Dataset entries:
== Segment start ==
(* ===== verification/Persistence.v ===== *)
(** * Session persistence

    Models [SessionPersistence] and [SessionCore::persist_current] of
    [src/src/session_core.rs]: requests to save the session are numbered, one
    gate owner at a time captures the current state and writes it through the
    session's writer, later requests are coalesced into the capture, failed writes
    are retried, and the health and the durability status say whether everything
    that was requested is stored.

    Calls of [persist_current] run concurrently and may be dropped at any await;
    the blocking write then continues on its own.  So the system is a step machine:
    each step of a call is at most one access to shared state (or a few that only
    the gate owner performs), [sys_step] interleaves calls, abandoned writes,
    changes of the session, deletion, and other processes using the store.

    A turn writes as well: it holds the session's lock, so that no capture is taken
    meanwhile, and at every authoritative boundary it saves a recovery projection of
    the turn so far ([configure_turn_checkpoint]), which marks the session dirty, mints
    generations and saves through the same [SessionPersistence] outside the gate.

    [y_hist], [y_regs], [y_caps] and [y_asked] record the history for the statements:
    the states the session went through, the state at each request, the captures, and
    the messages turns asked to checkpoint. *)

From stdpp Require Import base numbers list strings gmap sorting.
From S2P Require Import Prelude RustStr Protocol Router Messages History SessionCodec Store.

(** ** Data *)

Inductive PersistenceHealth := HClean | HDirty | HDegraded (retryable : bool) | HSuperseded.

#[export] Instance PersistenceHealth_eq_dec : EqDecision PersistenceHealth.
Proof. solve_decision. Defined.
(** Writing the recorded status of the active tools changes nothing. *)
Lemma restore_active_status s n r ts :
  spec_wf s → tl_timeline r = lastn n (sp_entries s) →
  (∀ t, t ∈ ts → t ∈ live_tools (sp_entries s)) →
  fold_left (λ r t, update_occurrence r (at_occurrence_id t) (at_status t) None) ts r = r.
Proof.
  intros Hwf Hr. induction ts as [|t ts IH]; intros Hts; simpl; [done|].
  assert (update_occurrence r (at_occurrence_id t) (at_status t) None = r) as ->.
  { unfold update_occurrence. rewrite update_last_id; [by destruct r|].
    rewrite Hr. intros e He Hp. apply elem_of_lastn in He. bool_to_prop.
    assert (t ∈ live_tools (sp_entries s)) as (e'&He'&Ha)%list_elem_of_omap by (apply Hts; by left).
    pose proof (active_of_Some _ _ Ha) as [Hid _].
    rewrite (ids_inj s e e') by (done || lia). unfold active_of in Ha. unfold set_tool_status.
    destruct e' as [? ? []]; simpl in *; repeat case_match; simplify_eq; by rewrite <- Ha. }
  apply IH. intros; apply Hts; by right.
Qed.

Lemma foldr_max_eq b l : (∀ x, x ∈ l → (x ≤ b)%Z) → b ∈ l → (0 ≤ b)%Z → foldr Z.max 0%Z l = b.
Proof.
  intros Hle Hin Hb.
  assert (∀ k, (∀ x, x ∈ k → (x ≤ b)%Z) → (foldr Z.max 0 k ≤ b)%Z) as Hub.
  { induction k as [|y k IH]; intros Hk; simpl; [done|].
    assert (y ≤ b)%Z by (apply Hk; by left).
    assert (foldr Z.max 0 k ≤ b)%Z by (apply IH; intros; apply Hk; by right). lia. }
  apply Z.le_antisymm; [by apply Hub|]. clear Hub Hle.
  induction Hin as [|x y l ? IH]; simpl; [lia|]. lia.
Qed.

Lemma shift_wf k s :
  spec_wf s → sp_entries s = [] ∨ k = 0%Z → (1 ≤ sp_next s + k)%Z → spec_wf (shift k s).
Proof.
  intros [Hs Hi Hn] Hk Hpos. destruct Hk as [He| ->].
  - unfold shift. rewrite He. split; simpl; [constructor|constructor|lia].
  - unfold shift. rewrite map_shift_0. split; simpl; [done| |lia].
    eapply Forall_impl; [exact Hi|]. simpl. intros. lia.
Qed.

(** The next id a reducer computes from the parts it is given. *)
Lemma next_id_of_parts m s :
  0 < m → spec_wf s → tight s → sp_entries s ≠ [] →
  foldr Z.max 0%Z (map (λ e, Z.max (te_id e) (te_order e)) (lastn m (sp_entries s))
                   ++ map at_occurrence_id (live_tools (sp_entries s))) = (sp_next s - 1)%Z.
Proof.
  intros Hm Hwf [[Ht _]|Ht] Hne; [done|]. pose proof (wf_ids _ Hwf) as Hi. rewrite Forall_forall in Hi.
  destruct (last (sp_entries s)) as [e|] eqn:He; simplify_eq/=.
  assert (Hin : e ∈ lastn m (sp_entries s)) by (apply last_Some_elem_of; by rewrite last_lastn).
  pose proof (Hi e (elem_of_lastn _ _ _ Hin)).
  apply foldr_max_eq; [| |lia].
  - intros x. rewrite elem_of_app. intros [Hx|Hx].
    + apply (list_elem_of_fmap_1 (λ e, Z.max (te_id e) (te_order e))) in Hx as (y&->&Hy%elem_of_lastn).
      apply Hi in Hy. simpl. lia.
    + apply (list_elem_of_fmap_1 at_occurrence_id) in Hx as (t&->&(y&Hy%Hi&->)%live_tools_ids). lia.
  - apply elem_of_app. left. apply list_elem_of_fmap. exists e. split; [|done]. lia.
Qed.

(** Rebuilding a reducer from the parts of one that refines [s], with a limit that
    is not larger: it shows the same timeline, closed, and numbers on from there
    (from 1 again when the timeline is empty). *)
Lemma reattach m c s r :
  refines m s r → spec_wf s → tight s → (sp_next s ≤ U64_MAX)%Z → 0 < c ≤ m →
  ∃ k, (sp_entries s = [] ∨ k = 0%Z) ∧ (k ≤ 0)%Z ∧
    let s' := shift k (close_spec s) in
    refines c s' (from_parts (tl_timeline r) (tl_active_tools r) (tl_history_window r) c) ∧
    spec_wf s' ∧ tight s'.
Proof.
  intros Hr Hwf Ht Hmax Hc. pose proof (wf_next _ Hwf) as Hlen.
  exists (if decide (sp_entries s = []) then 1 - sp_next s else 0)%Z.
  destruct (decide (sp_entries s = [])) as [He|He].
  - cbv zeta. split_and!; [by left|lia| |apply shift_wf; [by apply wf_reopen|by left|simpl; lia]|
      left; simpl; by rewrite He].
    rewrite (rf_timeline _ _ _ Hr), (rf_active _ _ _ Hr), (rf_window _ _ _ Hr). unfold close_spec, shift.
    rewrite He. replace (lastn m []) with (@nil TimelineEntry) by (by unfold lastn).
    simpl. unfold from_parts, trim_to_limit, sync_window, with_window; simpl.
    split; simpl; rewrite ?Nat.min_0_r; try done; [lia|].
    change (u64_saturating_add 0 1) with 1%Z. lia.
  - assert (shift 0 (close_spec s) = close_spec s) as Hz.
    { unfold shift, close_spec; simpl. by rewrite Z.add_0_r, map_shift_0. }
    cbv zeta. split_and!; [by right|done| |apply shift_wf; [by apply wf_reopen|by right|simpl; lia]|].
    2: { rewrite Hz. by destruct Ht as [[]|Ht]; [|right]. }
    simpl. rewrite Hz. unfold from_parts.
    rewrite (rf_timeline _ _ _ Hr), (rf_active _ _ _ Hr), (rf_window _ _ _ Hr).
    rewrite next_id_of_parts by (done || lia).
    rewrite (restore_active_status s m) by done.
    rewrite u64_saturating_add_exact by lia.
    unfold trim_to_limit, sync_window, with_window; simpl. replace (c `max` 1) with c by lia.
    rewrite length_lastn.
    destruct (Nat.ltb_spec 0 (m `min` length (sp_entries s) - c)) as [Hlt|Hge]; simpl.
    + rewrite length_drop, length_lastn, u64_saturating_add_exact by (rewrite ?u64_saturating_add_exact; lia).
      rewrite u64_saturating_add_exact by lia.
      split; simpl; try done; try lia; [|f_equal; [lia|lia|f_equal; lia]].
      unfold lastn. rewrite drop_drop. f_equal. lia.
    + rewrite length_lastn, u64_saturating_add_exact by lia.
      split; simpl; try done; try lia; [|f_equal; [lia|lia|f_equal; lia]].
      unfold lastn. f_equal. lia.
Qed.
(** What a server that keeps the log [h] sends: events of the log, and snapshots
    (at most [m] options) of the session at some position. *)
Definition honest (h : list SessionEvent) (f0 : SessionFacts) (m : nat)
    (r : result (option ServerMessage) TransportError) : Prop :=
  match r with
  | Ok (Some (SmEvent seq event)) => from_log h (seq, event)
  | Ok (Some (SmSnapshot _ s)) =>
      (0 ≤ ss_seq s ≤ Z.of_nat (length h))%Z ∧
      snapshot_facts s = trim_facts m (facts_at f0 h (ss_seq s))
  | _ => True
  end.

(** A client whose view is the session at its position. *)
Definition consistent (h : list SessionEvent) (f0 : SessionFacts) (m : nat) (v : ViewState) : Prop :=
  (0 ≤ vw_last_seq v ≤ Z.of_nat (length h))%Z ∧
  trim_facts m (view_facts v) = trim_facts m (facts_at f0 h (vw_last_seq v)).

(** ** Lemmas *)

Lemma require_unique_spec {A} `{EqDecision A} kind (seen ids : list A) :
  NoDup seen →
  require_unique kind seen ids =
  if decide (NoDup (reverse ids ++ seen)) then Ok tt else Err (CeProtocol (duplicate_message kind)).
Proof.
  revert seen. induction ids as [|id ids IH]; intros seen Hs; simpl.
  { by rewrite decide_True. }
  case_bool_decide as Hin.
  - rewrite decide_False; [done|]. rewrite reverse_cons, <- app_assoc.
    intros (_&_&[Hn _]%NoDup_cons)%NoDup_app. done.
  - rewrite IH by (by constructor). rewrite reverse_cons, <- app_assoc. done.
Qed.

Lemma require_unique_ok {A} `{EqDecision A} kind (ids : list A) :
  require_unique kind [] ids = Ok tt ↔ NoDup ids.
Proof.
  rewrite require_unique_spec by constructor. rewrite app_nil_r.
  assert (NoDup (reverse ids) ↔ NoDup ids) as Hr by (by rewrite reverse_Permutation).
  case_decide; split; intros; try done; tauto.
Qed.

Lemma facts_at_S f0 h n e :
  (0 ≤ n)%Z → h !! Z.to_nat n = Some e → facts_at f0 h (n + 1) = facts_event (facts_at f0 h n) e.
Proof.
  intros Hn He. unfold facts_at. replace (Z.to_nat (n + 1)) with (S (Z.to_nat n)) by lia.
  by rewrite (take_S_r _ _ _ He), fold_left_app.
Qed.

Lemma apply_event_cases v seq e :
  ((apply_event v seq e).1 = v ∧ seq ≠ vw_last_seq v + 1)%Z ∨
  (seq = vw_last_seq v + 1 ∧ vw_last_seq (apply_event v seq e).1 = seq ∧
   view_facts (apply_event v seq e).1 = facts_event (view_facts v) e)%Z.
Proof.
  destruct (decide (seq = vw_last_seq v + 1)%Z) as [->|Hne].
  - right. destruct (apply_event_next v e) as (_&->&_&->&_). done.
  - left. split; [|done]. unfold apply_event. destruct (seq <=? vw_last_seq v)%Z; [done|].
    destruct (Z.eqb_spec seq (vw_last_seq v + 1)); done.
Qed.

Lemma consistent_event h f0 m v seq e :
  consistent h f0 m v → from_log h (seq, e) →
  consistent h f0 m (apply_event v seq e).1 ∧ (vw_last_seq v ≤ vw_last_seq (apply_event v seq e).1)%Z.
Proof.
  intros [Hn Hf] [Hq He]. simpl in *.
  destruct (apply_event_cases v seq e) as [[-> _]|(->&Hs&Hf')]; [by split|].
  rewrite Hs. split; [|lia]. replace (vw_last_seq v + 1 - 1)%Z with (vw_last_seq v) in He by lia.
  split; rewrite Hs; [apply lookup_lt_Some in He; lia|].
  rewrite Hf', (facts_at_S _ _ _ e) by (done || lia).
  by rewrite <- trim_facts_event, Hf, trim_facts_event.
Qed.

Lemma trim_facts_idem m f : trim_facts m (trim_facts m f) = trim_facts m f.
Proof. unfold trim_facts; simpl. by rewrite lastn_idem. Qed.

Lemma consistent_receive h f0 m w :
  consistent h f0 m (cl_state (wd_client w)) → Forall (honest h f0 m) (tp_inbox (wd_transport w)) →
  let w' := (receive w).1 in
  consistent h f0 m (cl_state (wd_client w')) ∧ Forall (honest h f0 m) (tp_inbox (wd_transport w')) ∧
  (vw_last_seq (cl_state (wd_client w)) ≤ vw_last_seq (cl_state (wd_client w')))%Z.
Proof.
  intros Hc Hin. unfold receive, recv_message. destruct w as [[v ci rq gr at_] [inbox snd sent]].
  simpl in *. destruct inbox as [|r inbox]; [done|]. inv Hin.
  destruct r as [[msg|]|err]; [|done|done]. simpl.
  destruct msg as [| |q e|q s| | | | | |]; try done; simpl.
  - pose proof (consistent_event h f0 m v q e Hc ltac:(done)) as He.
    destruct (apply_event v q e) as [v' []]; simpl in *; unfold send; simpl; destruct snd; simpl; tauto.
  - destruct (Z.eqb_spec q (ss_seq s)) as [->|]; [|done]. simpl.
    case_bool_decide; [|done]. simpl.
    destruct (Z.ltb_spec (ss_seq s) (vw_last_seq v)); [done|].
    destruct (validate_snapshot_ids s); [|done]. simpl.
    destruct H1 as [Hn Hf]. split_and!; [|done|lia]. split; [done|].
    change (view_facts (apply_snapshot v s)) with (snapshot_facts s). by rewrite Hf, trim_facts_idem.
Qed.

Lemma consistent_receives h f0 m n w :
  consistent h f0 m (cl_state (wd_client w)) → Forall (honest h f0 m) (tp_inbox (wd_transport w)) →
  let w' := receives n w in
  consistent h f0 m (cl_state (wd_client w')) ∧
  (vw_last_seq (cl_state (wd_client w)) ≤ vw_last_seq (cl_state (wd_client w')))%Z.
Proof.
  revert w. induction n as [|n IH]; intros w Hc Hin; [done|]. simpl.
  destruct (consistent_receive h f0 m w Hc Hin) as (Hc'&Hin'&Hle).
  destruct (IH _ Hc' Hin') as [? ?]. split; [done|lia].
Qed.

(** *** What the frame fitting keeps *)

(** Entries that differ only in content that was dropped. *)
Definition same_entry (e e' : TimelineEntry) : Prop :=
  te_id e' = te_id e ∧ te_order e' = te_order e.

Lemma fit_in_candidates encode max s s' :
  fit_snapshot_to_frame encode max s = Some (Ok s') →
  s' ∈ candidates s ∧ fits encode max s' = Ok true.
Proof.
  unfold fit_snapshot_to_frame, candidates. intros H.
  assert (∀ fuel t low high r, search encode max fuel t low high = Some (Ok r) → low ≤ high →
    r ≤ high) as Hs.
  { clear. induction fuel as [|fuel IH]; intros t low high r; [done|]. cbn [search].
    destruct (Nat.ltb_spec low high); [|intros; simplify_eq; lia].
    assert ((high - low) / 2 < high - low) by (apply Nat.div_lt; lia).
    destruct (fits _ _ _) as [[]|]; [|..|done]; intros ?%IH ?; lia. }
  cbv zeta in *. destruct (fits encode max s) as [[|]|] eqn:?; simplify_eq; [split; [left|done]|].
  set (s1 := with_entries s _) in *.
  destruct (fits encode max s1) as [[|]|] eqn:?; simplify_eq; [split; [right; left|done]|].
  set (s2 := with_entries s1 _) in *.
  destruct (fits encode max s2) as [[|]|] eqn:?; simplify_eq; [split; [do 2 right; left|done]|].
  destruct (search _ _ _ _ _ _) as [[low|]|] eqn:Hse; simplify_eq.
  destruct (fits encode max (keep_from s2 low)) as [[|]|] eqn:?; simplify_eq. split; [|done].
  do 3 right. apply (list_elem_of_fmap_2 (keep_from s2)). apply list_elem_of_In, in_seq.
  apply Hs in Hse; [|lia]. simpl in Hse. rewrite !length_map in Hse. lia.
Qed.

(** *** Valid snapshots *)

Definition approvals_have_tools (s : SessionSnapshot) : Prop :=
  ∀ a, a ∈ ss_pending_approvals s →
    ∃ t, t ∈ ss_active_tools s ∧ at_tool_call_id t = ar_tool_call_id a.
== Segment end ==
# [Task item]
Search the data above and return each line in which "None" occurs.

# [Solution to the exercise]
  fold_left (λ r t, update_occurrence r (at_occurrence_id t) (at_status t) None) ts r = r.
  assert (update_occurrence r (at_occurrence_id t) (at_status t) None = r) as ->.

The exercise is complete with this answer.